❶・高松塚の鏡は高松塚が711年より早い7世紀末の築造であることを推察させる。
・朝鮮出土の海獣葡萄鏡があり、高松塚鏡が唐から直接伝来したのではなく、新羅・高句麗などが介在して日本の天武・持統朝にもたらされた可能性を推察させる。
・そうであれば、704年の遣唐使帰国前に高松塚に埋蔵されたとも考えられる。


❷高松塚の棺金具と新羅臨海殿跡出土の塼(せん/煉瓦)の模様に似ている。
臨海殿は新羅統一(文武王 661-681)のころつくられたと考えられる。

❸高松塚から銀装大刀金具が出土した。正倉院のものににている。新羅文化の影響をうけたものではないか。

❺高松塚古墳出土品は新羅の影響を受けていそうなものが多い。
新羅は672年から695年の間に16回日本に外交使節をおくっている。(高句麗からは7回)
このときに海獣葡萄鏡、棺桶金具、刀身具がもたらされた可能性がある。


キトラもまた新羅の影響を受けているといえるだろうか。

③キトラ十二支は右前、高松塚群像は左前

・子像、丑像、寅像は右前で襟をあわせる。

右前とは着物の襟の右を先に合わせることである。

右前

上は北野天満宮の節分会で撮影したものだが、舞妓さんは右前で着物を着ている。

左前

高松塚古墳の女子群像をみると、左前のように見える。
右前で着物を着るのは、719年の「衣服令」で定められたという。
高松塚古墳の女子群像が左前になっていることから、719年までは左前で着物を着用していたと考えられているようである。

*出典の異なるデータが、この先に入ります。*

(** ** Reset *)

Lemma delete_loop_lookup (c : NotificationCategory) (r : redis) :
  r_up r = true -> NoDup (dict_keys (r_data r)) ->
  r_up (delete_loop all_categories r) = r_up r /\
  dict_get String.eqb (r_data (delete_loop all_categories r)) (redis_key c)
    = None.
Proof.
  intros Hup Hn. unfold all_categories. cbn [delete_loop].
  unfold redis_delete. rewrite Hup. cbn [r_up r_data]. split; trivial.
  pose proof (dict_del_NoDup String.eqb (r_data r) (redis_key WORK) Hn) as H1.
  pose proof (dict_del_NoDup String.eqb _ (redis_key PERSONAL) H1) as H2.
  destruct c.
  - rewrite !(dict_get_del_other String.eqb String.eqb_eq)
      by (intros H; discriminate H).
    now apply dict_get_del_same; [apply String.eqb_eq|].
  - rewrite (dict_get_del_other String.eqb String.eqb_eq)
      by (intros H; discriminate H).
    now apply dict_get_del_same; [apply String.eqb_eq|].
  - now apply dict_get_del_same; [apply String.eqb_eq|].
Qed.

Lemma load_nothing (r : redis) :
  (forall c, dict_get String.eqb (r_data r) (redis_key c) = None) ->
  load_loop r all_categories fresh_learned = fresh_learned.
Proof.
  intros H. unfold all_categories. cbn [load_loop]. unfold redis_get.
  rewrite !H. now destruct (r_up r).
Qed.

Lemma classify_by_tables (self self' : classifier)
  (app_name title body : string) :
  learned_patterns self = learned_patterns self' ->
  work_keywords self = work_keywords self' ->
  personal_keywords self = personal_keywords self' ->
  junk_keywords self = junk_keywords self' ->
  fst (classify app_name title body self)
    = fst (classify app_name title body self').
Proof.
  intros Hl Hw Hp Hj. rewrite !classify_run, Hl. cbn [fst].
  destruct (check_items _ _ _); trivial.
  unfold classify_by_keywords. now rewrite Hw, Hp, Hj.
Qed.

(** X12.  After [reset_learned_patterns] on an object that can be
    reached, with no cache or with Redis up, nothing learned is left: the
    store is the empty one, a classifier object created over the cache
    starts from the empty store as well, and every notification is
    classified as by a brand-new classifier that never had a cache. *)
Theorem reset_forgets_everything (self : classifier) :
  reachable self ->
  (forall r, redis_client self = Some r -> r_up r = true) ->
  fst (reset_learned_patterns self) = Ok tt /\
  learned_patterns (snd (reset_learned_patterns self)) = fresh_learned /\
  learned_patterns
    (NotificationClassifier
       (redis_client (snd (reset_learned_patterns self)))) = fresh_learned /\
  forall app_name title body,
    fst (classify app_name title body (snd (reset_learned_patterns self)))
    = fst (classify app_name title body (NotificationClassifier None)).
Proof.
  intros Hr Hup.
  destruct (reachable_well_keyed self Hr) as [_ Hn].
  destruct (reachable_sound self Hr) as [_ (Iw & Ip & Ij)].
  rewrite reset_run. cbn [fst snd learned_patterns redis_client].
  repeat split.
  - rewrite new_classifier_eq. cbn [learned_patterns].
    destruct (redis_client self) as [r|]; cbn [option_map]; trivial.
    apply load_nothing. intros c.
    now apply delete_loop_lookup; [apply Hup|].
  - intros a t b. apply classify_by_tables; trivial.
Qed.

Lemma reset_forgets_witness :
  learned_patterns
    (snd (reset_learned_patterns
            (snd (learn_from_feedback
                    (feedback_on "Slack" "Meeting" "" WORK PERSONAL 0)
                    (NotificationClassifier (Some (mkRedis true [])))))))
    = fresh_learned /\
  learned_patterns
    (NotificationClassifier
       (redis_client
          (snd (reset_learned_patterns
                  (snd (learn_from_feedback
                          (feedback_on "Slack" "Meeting" "" WORK PERSONAL 0)
                          (NotificationClassifier
                             (Some (mkRedis true [])))))))))
    = fresh_learned.
Proof.
  destruct (reset_forgets_everything
              (snd (learn_from_feedback
                      (feedback_on "Slack" "Meeting" "" WORK PERSONAL 0)
                      (NotificationClassifier (Some (mkRedis true []))))))
    as (_ & H1 & H2 & _).
  - apply reach_learn. apply (reach_empty_cache true).
  - intros r H. vm_compute in H. injection H as <-. reflexivity.
  - split; [exact H1 | exact H2].
Defined.


(** ** Sorting *)

Lemma feq_nonneg_same (a b v : float) :
  nonneg a = true -> nonneg b = true ->
  feq a v = true -> feq b v = true -> a = b.
Proof.
  destruct a as [[|]|[|]| |[|] ma ea]; try discriminate;
    destruct v as [sv|[|]| |[|] mv ev]; try discriminate;
    destruct b as [[|]|[|]| |[|] mb eb]; try discriminate; trivial.
  intros _ _. unfold feq; simpl.
  change (Pos.compare_cont Eq ma mv) with (Pos.compare ma mv).
  change (Pos.compare_cont Eq mb mv) with (Pos.compare mb mv).
  destruct (Z.compare_spec ea ev); try discriminate.
  destruct (Pos.compare_spec ma mv); try discriminate.
  destruct (Z.compare_spec eb ev); try discriminate.
  destruct (Pos.compare_spec mb mv); try discriminate.
  intros _ _. congruence.
Qed.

A.その中で着物の着方について庶民は右前、高貴な人は左前と決められたのです。しかし、亡くなったときのみは庶民も高貴な人と同じように左前で着ても良いと法令で定められました。

また奈良時代は人が亡くなると神様や仏様となるために、現世とは違う左前の服装をするという発想もありました。

黄泉の世界で良いことがあるようにという願いを込めた風習という説も存在します。

上の記事で書いてあることは事実だろうか。
衣服令の規定を読んでみたいと思ったが、残念ながら見つからなかった。
しかし、こう書いてある記事はあった。

なお元正天皇の養老三年(719)二月三日、「初令天下百姓右襟」と定められ、今までの左前(左袵・さじん)が右前(右袵・うじん)となりました。

「百姓」とは、現在では農業従事者のことをさす。
しかし、本来は「a天下万民」を指す語であった。
しかし、古代末期以降に「b被支配者階級」をさす言葉となり、明治ごろになって「c農業従事者」を指す言葉になったとされる。
もちろん、「初令天下百姓右襟」の「百姓」は「a天下万民」の意味だろう。
Aの記事はこれを、bcの意味だと誤認してしまったのではないだろうか。

高松塚、キトラ古墳に似ているといわれる高句麗壁画古墳、唐の壁画古墳の人物像をいくつか確認したところ、右前だった。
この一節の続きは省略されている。